Mercado financeiro aumenta convicção de corte de juros em março, aponta levantamento
Bancos e grandes instituições financeiras passaram a demonstrar maior confiança em um corte da taxa básica de juros já na reunião de março, segundo pesquisa recente com agentes do mercado. O movimento reflete uma leitura mais favorável do cenário macroeconômico, marcada por inflação em desaceleração, atividade econômica perdendo força e maior previsibilidade no ambiente fiscal.
A expectativa reforçada indica uma mudança gradual no humor do mercado, que até poucos meses atrás adotava postura mais cautelosa diante das incertezas internas e externas.
Inflação mais comportada sustenta otimismo
Um dos principais fatores por trás do aumento das apostas em queda dos juros é o comportamento recente da inflação. Indicadores mostram perda de pressão em itens sensíveis ao ciclo econômico, além de sinais de ancoragem das expectativas para os próximos anos.
“O processo desinflacionário está mais consistente, o que abre espaço técnico para o início de um ciclo de afrouxamento monetário”, avalia o economista-chefe de um grande banco, sob condição de anonimato.
Analistas destacam que a trajetória dos preços tem sido determinante para alterar a leitura do Banco Central e do mercado financeiro.
Atividade econômica em ritmo mais fraco
Outro ponto citado pela pesquisa é a desaceleração gradual da atividade econômica. Dados de consumo, crédito e investimento indicam perda de tração em alguns setores, reforçando a percepção de que juros elevados por mais tempo podem ampliar o risco de estagnação.
“Os sinais de esfriamento da economia tornam o custo de manter juros altos cada vez mais relevante”, afirma a economista e consultora financeira Mariana Lopes.
Esse cenário aumenta a pressão para que a política monetária adote uma postura menos restritiva.
Expectativas sobre a decisão do Banco Central
Embora o mercado tenha elevado as apostas para um corte em março, especialistas ressaltam que a decisão do Banco Central seguirá baseada em dados. A autoridade monetária tem reiterado a necessidade de cautela e de confirmação das tendências observadas.
“O Banco Central não está comprometido com um calendário fixo, mas com a convergência sustentável da inflação”, destaca o ex-diretor de política monetária Carlos Mendonça.
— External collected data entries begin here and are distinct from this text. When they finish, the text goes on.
(** A flat recording of 100 samples. *)
Definition flat_line : list Q := zeros 100.

(** Peak lists: two peaks, and five peaks about 0.8 to 1 s apart at
    250 Hz. *)
Definition two_peaks : list Z := [20; 60]%Z.
Definition five_peaks : list Z := [100; 300; 550; 750; 1000]%Z.

(** The three dictionaries the morphology functions return without
    measuring. *)
Definition qrs_insufficient : qrs_metrics :=
  {| mean_qrs_ms := 0; std_qrs_ms := surd_of_Q 0;
     qrs_interpretation := "Insufficient data" |}.

Definition qrs_could_not_detect : qrs_metrics :=
  {| mean_qrs_ms := 80; std_qrs_ms := surd_of_Q 0;
     qrs_interpretation := "Could not detect" |}.

Definition qt_not_available : qt_metrics :=
  {| mean_qt_ms := 0; mean_qtc_bazett_ms := surd_of_Q 0;
     qt_risk_flag := false; qt_interpretation := "N/A" |}.

(** Metric bundles: a wide QRS, a fast and a slow detection result, and
    the HRV bundle of a short peak list. *)
Definition wide_qrs : qrs_metrics :=
  {| mean_qrs_ms := 140; std_qrs_ms := surd_of_Q 0;
     qrs_interpretation := "Wide QRS (BBB/Ventricular)" |}.

Definition detection_at (rate : Q) : detection_metrics :=
  {| num_peaks := 10; avg_heart_rate_bpm := rate;
     avg_rr_interval_s := Some (60 / rate); rr_std_s := Some (surd_of_Q 0);
     final_threshold := 1 |}.

Definition hrv_short : hrv_metrics := calculate_hrv_metrics two_peaks 250 false.

(** A recording of 87 samples at 250 Hz with two deep, narrow troughs,
    each next to a broad positive wave: the energy of the derivative is
    at the troughs, the maximum of the signal on the waves between. *)
Definition close_beats : list Q :=
  zeros 1 ++ [-20; -20] ++ zeros 5
  ++ [2; 4; 6; 8; 10; 12; 14; 16; 18; 20; 22; 24;
      22; 20; 18; 16; 14; 12; 10; 8; 6; 4; 2]
  ++ zeros 16 ++ [2; 4; 6; 8; 10; 12; 14; 16; 14; 12; 10; 8; 6; 4; 2]
  ++ zeros 1 ++ [-20; -20] ++ zeros 20 ++ [-1] ++ zeros 1.

(** The peak list of a detector run, if it returned. *)
Definition detected_peaks (run : result (list Z * detection_metrics) * stdout)
  : option (list Z) :=
  match fst run with
  | Ok (r_peaks, _) => Some r_peaks
  | Raise _ => None
  end.

(** A small integrated signal with two bumps, and the loop at the second
    bump right after a peak was accepted at the first. *)
Definition two_bumps : list Q := [0; 5; 0; 5; 0].

Definition at_second_bump : detector_state :=
  {| st_i := 3; st_threshold := 1; st_r_peaks := [1%Z];
     st_signal_peaks := [5]; st_noise_peaks := [] |}.

(** A strip of 50 samples: one sample short of [window_samples + 1] at
    250 Hz. *)
Definition short_strip : list Q := zeros 20 ++ [1; 2; 3; 2; 1] ++ zeros 25.

(** The cleaned signal of a preprocessing run, if it returned. *)
Definition cleaned_of (run : result (list Q * filter_metrics) * stdout)
  : option (list Q) :=
  match fst run with
  | Ok (cleaned, _) => Some cleaned
  | Raise _ => None
  end.

(** Arrays for the thresholding loop alone, 100 samples at 250 Hz: an
    integrated signal with strict local maxima 10 at 20 and 90, and a
    signal that is zero except for two samples of 5 at 39 and 70. *)
Definition integrated_20_90 : list Q :=
  zeros 20 ++ [10] ++ zeros 69 ++ [10] ++ zeros 9.

Definition spikes_39_70 : list Q :=
  zeros 39 ++ [5] ++ zeros 30 ++ [5] ++ zeros 29.

(** ** Further notions used in the properties *)

(** A peak that indexes the signal and passed the amplitude gate. *)
Definition gated_peak (signal_array : list Q) (p : Z) : Prop :=
  (0 <= p < len signal_array)%Z
  /\ amplitude_ok signal_array (at_ signal_array p) = true.

(** ** Notions for whole runs of the pipeline *)

(** [m] returns [x] after printing exactly [printed], whatever the
    standard output it starts on. *)
Definition runs {A} (m : Py A) (x : A) (printed : stdout) : Prop :=
  forall out, m out = (Ok x, out ++ printed).

(** Two script functions with the same outcome on any two standard
    outputs. *)
Definition same_result {A} (m1 m2 : Py A) : Prop :=
  forall out1 out2, fst (m1 out1) = fst (m2 out2).

(** The lines of a verbose run of [process_ecg_complete] that returns
    [res]. *)
Definition pipeline_log (raw_voltages : list Q) (sample_rate : Q)
  (res : results) : stdout :=
  [LogBanner; LogTitle; LogBanner;
   LogPreprocessInput (len raw_voltages) sample_rate;
   LogDetectorStart (len (res_cleaned_signal res));
   LogBanner;
   LogPeaks (len (res_r_peak_indices res));
   LogHeartRate (bpm (res_metrics res));
   LogRhythm (rhythmStatus (res_metrics res));
   LogConfidence (confidence (res_metrics res));
   LogBanner].

(** The string literals of the script for rhythm labels and for
    warnings. *)
Definition rhythm_labels : list string :=
  ["Insufficient data"; "Bradycardia"; "Tachycardia"; "Normal Sinus Rhythm";
   "Flagged: Irregular Rhythm"; "Borderline: Mild Irregularity";
   wct_label]%string.

Definition warning_texts : list string :=
  [wct_warning; "Wide QRS (BBB/Ventricular)"; "Prolonged QTc";
   "High Risk (Long QT)"; low_hrv_warning]%string.

(** * The TypeScript side

    JavaScript numbers are rationals here as Python floats are above
    (finite samples and rates); where the code itself produces
    [Infinity] or [NaN], the type [js_number] has them. *)

Inductive js_number : Type :=
| NaN
| NegInfinity
| Finite (q : Q)
| Infinity.

(** [a < b] *)
Definition js_ltb (a b : js_number) : bool :=
  match a, b with
  | NaN, _ | _, NaN => false
  | NegInfinity, NegInfinity => false
  | NegInfinity, _ => true
  | Finite x, Finite y => Qltb x y
  | Finite _, Infinity => true
  | Finite _, NegInfinity => false
  | Infinity, _ => false
  end.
A comunicação recente da instituição, no entanto, tem sido interpretada como menos resistente à possibilidade de flexibilização.
Cenário externo também influencia
O ambiente internacional contribui para a mudança de percepção. Bancos centrais de economias avançadas sinalizam o fim de ciclos agressivos de aperto monetário, o que reduz pressões cambiais e amplia o espaço para ajustes internos.
“Um cenário global mais previsível ajuda países emergentes a iniciarem cortes de juros com menor risco”, explica o analista internacional Felipe Rocha.
A menor volatilidade externa é vista como um fator adicional de segurança para decisões domésticas.
Impactos esperados na economia
Um eventual corte de juros em março pode gerar efeitos relevantes sobre crédito, consumo e investimentos. Setores mais sensíveis à taxa de juros, como construção civil e varejo, tendem a ser os primeiros beneficiados.
“Mesmo um corte inicial modesto tem impacto psicológico importante, pois sinaliza mudança de ciclo”, avalia a economista Helena Duarte.
No entanto, especialistas alertam que os efeitos mais robustos costumam aparecer apenas ao longo do tempo.
Riscos ainda no radar
Apesar do maior otimismo, o mercado segue atento a riscos fiscais, políticos e inflacionários. Qualquer surpresa negativa pode levar a revisões rápidas nas expectativas.
“O cenário melhorou, mas ainda exige disciplina e previsibilidade”, pondera um gestor de recursos ouvido na pesquisa.
A cautela, portanto, permanece como elemento central das projeções.
Conclusão
A pesquisa que aponta o reforço das apostas em queda dos juros em março revela uma mudança gradual, porém relevante, na percepção do mercado financeiro. Inflação mais controlada, atividade em desaceleração e um cenário externo menos adverso formam a base desse novo otimismo.
Ainda assim, a decisão final dependerá da confirmação dos dados e da avaliação do Banco Central, que segue equilibrando estímulo econômico e compromisso com a estabilidade dos preços.